By signing up, you agree to our Terms of Service and Privacy Policy
To differentiate (1 = \frac{e^{xy}}{e^x + xy}), we use the quotient rule. The quotient rule states that for functions (u) and (v), the derivative of (u/v) is given by:
[ \frac{d}{dx}\left(\frac{u}{v}\right) = \frac{v \frac{du}{dx} - u \frac{dv}{dx}}{v^2} ]
In this case, let (u = e^{xy}) and (v = e^x + xy).

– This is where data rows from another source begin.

(** The loop over the start nodes. *)
Fixpoint dfs_nodes (names : list string) (s : dfs_state) : option (option string) :=
  match names with
  | [] => Some None
  | workload_name :: names =>
    if decide (workload_name ∈ visited s) then dfs_nodes names s
    else
      match dfs_loop (dfs_fuel workload_name)
              {| stack := workload_name :: stack s; visited := visited s; path := path s |} with
      | None => None
      | Some (inl dependency) => Some (Some dependency)
      | Some (inr s) => dfs_nodes names s
      end
  end.

Definition dfs (start_nodes : option (list string)) : option (option string) :=
  let workloads_to_visit :=
    match start_nodes with
    | Some nodes => nodes
    | None => (map_iter g).*1
    end in
  dfs_nodes (sort_strings workloads_to_visit) {| stack := []; visited := ∅; path := [] |}.

(** ** Dependency graph *)

(** [edge a b]: the workload [a] of the state depends on [b]. *)
Definition edge (a b : string) : Prop :=
  ∃ w, g !! a = Some w ∧ b ∈ dom (dependencies w).

Lemma elem_of_sorted_dependencies w d : d ∈ sorted_dependencies w ↔ d ∈ dom (dependencies w).
Proof.
  unfold sorted_dependencies. rewrite elem_of_sort_strings, list_elem_of_fmap, elem_of_dom.
  split.
  - intros ([d' c] & -> & Hin). apply elem_of_map_iter in Hin. simpl. by eexists.
  - intros [c Hc]. exists (d, c). by rewrite elem_of_map_iter.
Qed.

Lemma visit_dependencies_inl vis pth deps stk d :
  visit_dependencies vis pth deps stk = inl d → d ∈ deps ∧ d ∈ vis ∧ d ∈ pth.
Proof.
  revert stk. induction deps as [|d' deps IH]; intros stk; simpl; [done|].
  rewrite elem_of_cons.
  case_decide as Hv; [|case_decide as Hp].
  - intros (? & ? & ?)%IH. auto.
  - intros [= <-]. split; [by left|]. split; [|done].
    by destruct (decide (d' ∈ vis)).
  - intros (? & ? & ?)%IH. auto.
Qed.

We find the derivatives (\frac{du}{dx}) and (\frac{dv}{dx}):
[ \frac{du}{dx} = \frac{d}{dx}(e^{xy}) = e^{xy} \cdot \frac{d(xy)}{dx} = ye^{xy} ]
[ \frac{dv}{dx} = \frac{d}{dx}(e^x + xy) = e^x + y ]
Now, apply the quotient rule to find (\frac{d}{dx}\left(\frac{e^{xy}}{e^x + xy}\right)):
[ \frac{d}{dx}\left(\frac{e^{xy}}{e^x + xy}\right) = \frac{(e^x + xy)(ye^{xy}) - e^{xy}(e^x + y)}{(e^x + xy)^2} ]
Simplify the numerator:
[ = \frac{ye^{xy}(e^x + xy) - e^{xy}(e^x + y)}{(e^x + xy)^2} ]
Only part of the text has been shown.